First of all, why on earth would you blame Margret?

Second, I had a similar issue after the update (one of my Roamios did not see my computer). I restarted the tivo and all was fine. Try rebooting the system.


----------



## Silverman (Jan 18, 2013)

I wondered if there had been any changes too, when my wi-fi guide updates just stopped 2 days ago. Looking at network screen it said no signal being received, but the signal is fine at a PC right next to it. I had to reboot to fix, it is fine now, but is this common? The base Roamio is on a UPS and no storms or network problems elsewhere, so why would it not see any signal all of a sudden? Trying the test the network said same thing, no signal and it did not find neighbors other signals either, it did after reboot. What occurred?


----------



## jcthorne (Jan 28, 2002)

The update works fine on mini. Its not broken. your mini is having an issue specific to it. Call Tivo and arrange for a repair/replacement. It happens every time a update rolls. A few units do not make it through the install.


----------



## DaveDFW (Jan 25, 2005)

The Mini survived the update--it boots and I can navigate through all the menus. It simply won't connect to its host Roamio any longer. If Tivo routinely breaks these through updates, then they should allow owners to opt out of updates.

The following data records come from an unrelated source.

Lemma file_valid K p f o : sound K -> k_files K !! (p, f) = Some o -> valid_object K o.
Proof. intros HK Hf. destruct o; cbn; [done..|by eapply so_roots|by eapply so_next_locks]. Qed.

Lemma holds_lock_exclusive K o p q : holds_lock p K o -> holds_lock q K o -> q = p.
Proof. intros [f Hf] [g Hg]. congruence. Qed.

Lemma bump_sound K : sound K -> sound (bump K).
Proof.
  intros HK. split; cbn; try apply HK.
  - intros p f o Hf. pose proof (so_next_files _ HK _ _ _ Hf). lia.
  - intros p f j Hf. pose proof (so_next_locks _ HK _ _ _ Hf). lia.
  - intros i d Hd. pose proof (so_next_runs _ HK _ _ Hd). lia.
  - intros i n j Hs. pose proof (so_next_slots _ HK _ _ _ Hs). lia.
Qed.

Lemma next_is_free K p : sound K -> k_files K !! (p, k_next K) = None.
Proof. intros HK. destruct (k_files K !! _) as [o|] eqn:E; [|done]. apply (so_next_files _ HK) in E. lia. Qed.

Lemma add_file_sound K p o : sound K -> valid_object K o -> sound (add_file p o K).
Proof.
  intros HK Ho. split; cbn; try apply HK.
  - intros o' q f Hl. apply (so_locks _ HK) in Hl. rewrite lookup_insert_ne; [done|]. intros [= <- <-].
    by rewrite (next_is_free K p HK) in Hl.
  - intros q f i. rewrite lookup_insert_Some. intros [[_ ->]|[_ Hf]]; [done|]. by apply (so_roots _ HK q f).
  - intros q f o'. rewrite lookup_insert_Some. intros [[[= <- <-] _]|[_ Hf]]; [lia|].
    pose proof (so_next_files _ HK _ _ _ Hf). lia.
  - intros q f j. rewrite lookup_insert_Some. intros [[_ ->]|[_ Hf]]; [cbn in Ho; lia|].
    pose proof (so_next_locks _ HK _ _ _ Hf). lia.
  - intros i d Hd. pose proof (so_next_runs _ HK _ _ Hd). lia.
  - intros i n j Hs. pose proof (so_next_slots _ HK _ _ _ Hs). lia.
Qed.

Lemma add_file_benign K p o : sound K -> valid_object K o -> benign p K (add_file p o K).
Proof.
  intros HK Ho. split; [by apply add_file_sound|]. intros q Hne. split; cbn.
  - intros f. rewrite lookup_insert_ne; [done|]. congruence.
  - done.
  - apply keeps_disk_refl.
Qed.

(** Changes of the locks of one process. *)
Lemma set_locks_benign K p locks :
  sound K ->
  (forall o q f, locks !! o = Some (q, f) -> k_files K !! (q, f) = Some o) ->
  (forall q o f, q <> p -> locks !! o = Some (q, f) <-> k_locks K !! o = Some (q, f)) ->
  benign p K (set_locks locks K).
Proof.
  intros HK Hl Hq. split; [split; cbn; try apply HK; done|].
  intros q Hne. split; cbn; [done|by intros; apply Hq|apply keeps_disk_refl].
Qed.

Lemma take_lock_benign K p f o :
  sound K -> k_files K !! (p, f) = Some o -> k_locks K !! o = None \/ k_locks K !! o = Some (p, f) ->
  benign p K (set_locks (<[ o := (p, f) ]> (k_locks K)) K).
Proof.
  intros HK Hf Hfree. apply set_locks_benign; [done|..].
  - intros o' q g. rewrite lookup_insert_Some. intros [[<- [= <- <-]]|[_ Hg]]; [done|]. by apply (so_locks _ HK).
  - intros q o' g Hne. rewrite lookup_insert_Some. split; [intros [[_ [= ? _]]|[_ ?]]; [congruence|done]|].
    intros Hg. right. split; [|done]. intros <-. destruct Hfree; congruence.
Qed.

Lemma drop_lock_benign K p f o : sound K -> benign p K (drop_lock p f o K).
Proof.
  intros HK. unfold drop_lock. case_bool_decide as E; [|by apply benign_refl]. apply set_locks_benign; [done|..].
  - intros o' q g. rewrite lookup_delete_Some. intros [_ Hg]. by apply (so_locks _ HK).
  - intros q o' g Hne. rewrite lookup_delete_Some. split; [naive_solver|]. intros Hg. split; [|done]. intros <-. congruence.
Qed.

Lemma drop_file_benign K p f o : sound K -> k_files K !! (p, f) = Some o -> benign p K (drop_file p f o K).
Proof.
  intros HK Hf. unfold drop_file. destruct (drop_lock_benign K p f o HK) as [HK' Hq].
  assert (Hfiles : k_files (drop_lock p f o K) = k_files K) by (unfold drop_lock; by case_bool_decide).
  assert (Hno : forall o', k_locks (drop_lock p f o K) !! o' <> Some (p, f)).
  { intros o' Hl. pose proof (so_locks _ HK' _ _ _ Hl) as Hl'. rewrite Hfiles, Hf in Hl'. injection Hl' as <-.
    revert Hl. unfold drop_lock. case_bool_decide as E; [cbn; by rewrite lookup_delete_eq|done]. }
  split.
  - split; cbn; try apply HK'.
    + intros o' q g Hl. rewrite lookup_delete_ne; [by apply (so_locks _ HK')|]. intros [= <- <-]. by apply Hno in Hl.
    + intros q g i [_ Hg]%lookup_delete_Some. by apply (so_roots _ HK' q g).
    + intros q g o' [_ Hg]%lookup_delete_Some. by apply (so_next_files _ HK' q g o').
    + intros q g j [_ Hg]%lookup_delete_Some. by apply (so_next_locks _ HK' q g j).
  - intros q Hne. destruct (Hq q Hne) as [F L D]. split; cbn; [|done|done]. intros g. rewrite lookup_delete_ne; [apply F|]. congruence.
Qed.

(** ** Changes of the disk *)
Lemma keeps_set_run q held D i d d' :
  d_runs D !! i = Some d -> evolves d d' -> (held Authority -> same_slots d d') ->
  (forall j, rd_live d = Present j -> rd_live d' = Present j -> held (LockFile j) -> rd_other d' = rd_other d) ->
  (rd_creator d = q -> rd_other d' ⊆ rd_other d) ->
  (forall name j, d_names D !! name = Some i -> is_run_name name = true -> rd_creator d = q -> rd_live d = Present j ->
     held (LockFile j) -> same_slots d d') ->
  keeps_disk q held D (set_run i d' D).
Proof.
  intros Hd He Ha Ho Hsh Hm.
  assert (Hlook : forall n, d_runs (set_run i d' D) !! n = if decide (n = i) then Some d' else d_runs D !! n).
  { intros n. cbn. destruct (decide (n = i)) as [->|]; [by rewrite lookup_insert_eq|by rewrite lookup_insert_ne]. }
  split; try done.
  - intros n dn Hn. rewrite Hlook. case_decide; simplify_eq; eauto with rundir.
  - intros Hh n dn Hn. rewrite Hlook. case_decide; simplify_eq; eauto with rundir.
  - intros n dn dn' j Hn. rewrite Hlook. case_decide; intros; simplify_eq; eauto.
  - intros n dn dn' Hn. rewrite Hlook. case_decide; intros; simplify_eq; eauto.
  - intros name n dn j Hn Hdn Hr Hc Hj Hh. split; [done|]. rewrite Hlook. case_decide; simplify_eq; eauto with rundir.
Qed.

Lemma keeps_set_names q held D names :
  (held Authority -> names = d_names D) ->
  (forall name i d j, d_names D !! name = Some i -> d_runs D !! i = Some d -> is_run_name name = true ->
     rd_creator d = q -> rd_live d = Present j -> held (LockFile j) -> names !! name = Some i) ->
  keeps_disk q held D (set_names names D).
Proof.
  intros Ha Hm. split; try done; cbn.
  - eauto with rundir.
  - eauto with rundir.
  - intros; simplify_eq; done.
  - intros; simplify_eq; done.
  - intros. split; [by eapply Hm|eauto with rundir].
Qed.

Lemma with_disk_keeps q K D : keeps_disk q (holds_lock q K) (k_disk K) D -> keeps_kernel q K (with_disk D K).
Proof. by split. Qed.

Lemma with_disk_sound K D :
  sound K -> recoverable D ->
  (forall name name' i, d_names D !! name = Some i -> d_names D !! name' = Some i -> name = name') ->
  (forall i i' name name' j, has_slot D i name j -> has_slot D i' name' j -> i = i' /\ name = name') ->
  (forall i d, d_runs D !! i = Some d -> no_lock_names (rd_other d)) ->
  (forall i, is_Some (d_runs (k_disk K) !! i) -> is_Some (d_runs D !! i)) ->
  (forall i d, d_runs D !! i = Some d -> (i < k_next K)%nat) ->
  (forall i name j, has_slot D i name j -> (j < k_next K)%nat) ->
  sound (with_disk D K).
Proof.
  intros HK Hr Hn Hs Ho Hi Hb Hj. split; cbn; try done; try apply HK.
  intros p f i Hf. by apply Hi, (so_roots _ HK p f).
Qed.

(** ** Names *)
Lemma sdrop_length n s : slen (sdrop n s) <= slen s.
Proof. unfold slen, sdrop. rewrite bytes_of_text_of. unfold zlen. rewrite length_drop. lia. Qed.

Lemma temporary_is_no_run name : isTemporaryName name = true -> is_run_name name = false.
Proof.
  intros Ht. unfold is_run_name, Parse. enough (slen name =? encodedLength = false) as -> by done.
  assert (Hlen : 65 <= slen name); [|unfold encodedLength; lia]. revert Ht. unfold isTemporaryName, has_temporary_prefix, validTemporarySuffix.
  intros [H|H]%orb_true_iff; revert H; destruct (HasPrefix _ _); cbn [negb orb]; try done;
    match goal with |- context [slen ?s =? 65] => destruct (slen s =? 65) eqn:E; [|done]; pose proof (sdrop_length (String.length stagingPrefix) name); pose proof (sdrop_length (String.length removingPrefix) name); lia end.
Qed.

Definition proper_ID (id : ID) : Prop := id_wf id /\ id <> zero_ID.

Lemma proper_Parse id : proper_ID id -> Parse (IDString id) = Ok id.
Proof. intros [? ?]. by apply run_id_round_trip. Qed.

Lemma proper_run_name id : proper_ID id -> is_run_name (IDString id) = true.
Proof. intros H. unfold is_run_name. by rewrite proper_Parse. Qed.

Lemma sdrop_app p s : sdrop (String.length p) (p +:+ s) = s.
Proof.
  unfold sdrop. rewrite bytes_of_app. replace (String.length p) with (length (bytes_of p)).
  - rewrite drop_app_length. apply text_of_bytes_of.
  - induction p as [|a p IH]; [done|]. cbn. by f_equal.
Qed.

Lemma suffix_valid id nonce :
  proper_ID id -> proper_ID nonce -> validTemporarySuffix (IDString id +:+ "-" +:+ IDString nonce) true = true.
Proof.
  intros Hid Hn. pose proof (IDString_length id (proj1 Hid)) as L1. pose proof (IDString_length nonce (proj1 Hn)) as L2.
  assert (Ln : length (bytes_of (IDString id)) = 32%nat) by (unfold slen, zlen in L1; lia).
  unfold validTemporarySuffix. rewrite !slen_app, L1, L2. cbn [negb orb]. change (32 + (slen "-" + 32) =? 65) with true.
  rewrite !bytes_of_app. rewrite lookup_app_r by lia. rewrite Ln. cbn -[text_of stake sdrop bytes_of].
  unfold stake, sdrop. rewrite !bytes_of_app.
  rewrite take_app_le, firstn_all2 by lia. rewrite text_of_bytes_of, (proper_Parse id) by done.
  rewrite (drop_app_ge _ _ 33) by lia. rewrite Ln. change (drop (33 - 32) (bytes_of "-" ++ ?l)) with l.
  by rewrite text_of_bytes_of, (proper_Parse nonce).
Qed.

Lemma fresh_name_temporary prefix id nonce :
  prefix = stagingPrefix \/ prefix = removingPrefix -> proper_ID id -> proper_ID nonce ->
  isTemporaryName (prefix +:+ IDString id +:+ "-" +:+ IDString nonce) = true.
Proof.
  intros Hp Hid Hn. unfold isTemporaryName, has_temporary_prefix.
  assert (Hpre : HasPrefix (prefix +:+ IDString id +:+ "-" +:+ IDString nonce) prefix = true) by (apply HasPrefix_spec; eauto).
  destruct Hp as [-> | ->]; rewrite Hpre, sdrop_app, suffix_valid by done; [done|by rewrite orb_true_r].
Qed.

(** The run behind a temporary name is no other name's. *)
Lemma temporary_not_run K name name' i :
  sound K -> isTemporaryName name = true -> d_names (k_disk K) !! name = Some i ->
  d_names (k_disk K) !! name' = Some i -> is_run_name name' = true -> False.
Proof.
  intros HK Ht Hn Hn' Hr. pose proof (so_names _ HK _ _ _ Hn Hn') as ->. by rewrite temporary_is_no_run in Hr.
Qed.

Lemma lock_names_distinct name name' :
  is_lock_name name = true -> is_lock_name name' = true -> (name = livenessLockName <-> name' = livenessLockName) -> name = name'.
Proof.
  unfold is_lock_name. intros H H' Hiff. repeat case_bool_decide; simplify_eq; naive_solver.
Qed.

Lemma slot_set_slot name s d : slot_of name (set_slot name s d) = s.
Proof. unfold slot_of, set_slot. by case_bool_decide. Qed.

Lemma slot_set_slot_ne name name' s d :
  is_lock_name name = true -> is_lock_name name' = true -> name' <> name -> slot_of name' (set_slot name s d) = slot_of name' d.
Proof.
  intros H H' Hne. unfold slot_of, set_slot. repeat case_bool_decide; simplify_eq; try done.
  exfalso. apply Hne, lock_names_distinct; try done.
Qed.

Lemma set_slot_evolves name s d : slot_evolves (slot_of name d) s -> evolves d (set_slot name s d).
Proof. unfold slot_of, set_slot. case_bool_decide; intros; split_and!; cbn; auto with rundir. Qed.

Lemma set_slot_other name s d : rd_other (set_slot name s d) = rd_other d.
Proof. unfold set_slot. by case_bool_decide. Qed.

Lemma has_slot_set_slot D i d name s i' name' j :
  d_runs D !! i = Some d -> is_lock_name name = true -> has_slot (set_run i (set_slot name s d) D) i' name' j ->
  (i' = i /\ name' = name /\ s = Present j) \/ has_slot D i' name' j.
Proof.
  intros Hd Hl [Hl' (d' & Hd' & Hs)]. cbn in Hd'. rewrite lookup_insert_Some in Hd'. destruct Hd' as [[<- <-]|[Hne Hd']].
  - destruct (decide (name' = name)) as [->|Hne]; [left; by rewrite slot_set_slot in Hs|].
    right. rewrite slot_set_slot_ne in Hs by done. split; eauto.
  - right. split; eauto.
Qed.

(** ** Making directories and lock files *)
Definition new_run (p : pid) : RunDir := MkRunDir p Never Never ∅.
Definition with_new_run (p : pid) (name : string) (K : Kernel) : Kernel :=
  bump (with_disk (set_run (k_next K) (new_run p) (set_names (<[ name := k_next K ]> (d_names (k_disk K))) (k_disk K))) K).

Yes, I have rebooted both units in both orders possible--Mini first, then Roamio first. Neither makes a difference.

It looks like somehow it cannot determine the host Roamio.

Mini: C130 "no longer connected to the internet"
Mini: Moca status shows up
Mini: Connection test is successful
Mini: Host connection Tivo DVR says "UNKNOWN"

I address this to Margret because she is the only agent of Tivo who we will find on these boards.


----------



## WSP (Dec 20, 2006)

On your Mini there is a menu that allows you to select which DVR to connect to. Once you make the selection, all will work fine. I had a similar problem and this was the problem. I am sorry, but I cannot tell you how to navigate to the menu at this time. I think that it was under setup.


----------



## DaveDFW (Jan 25, 2005)

WSP is correct, thanks!

Settings --> Remote & Devices --> Tivo DVR Connection --> Select appropriate host.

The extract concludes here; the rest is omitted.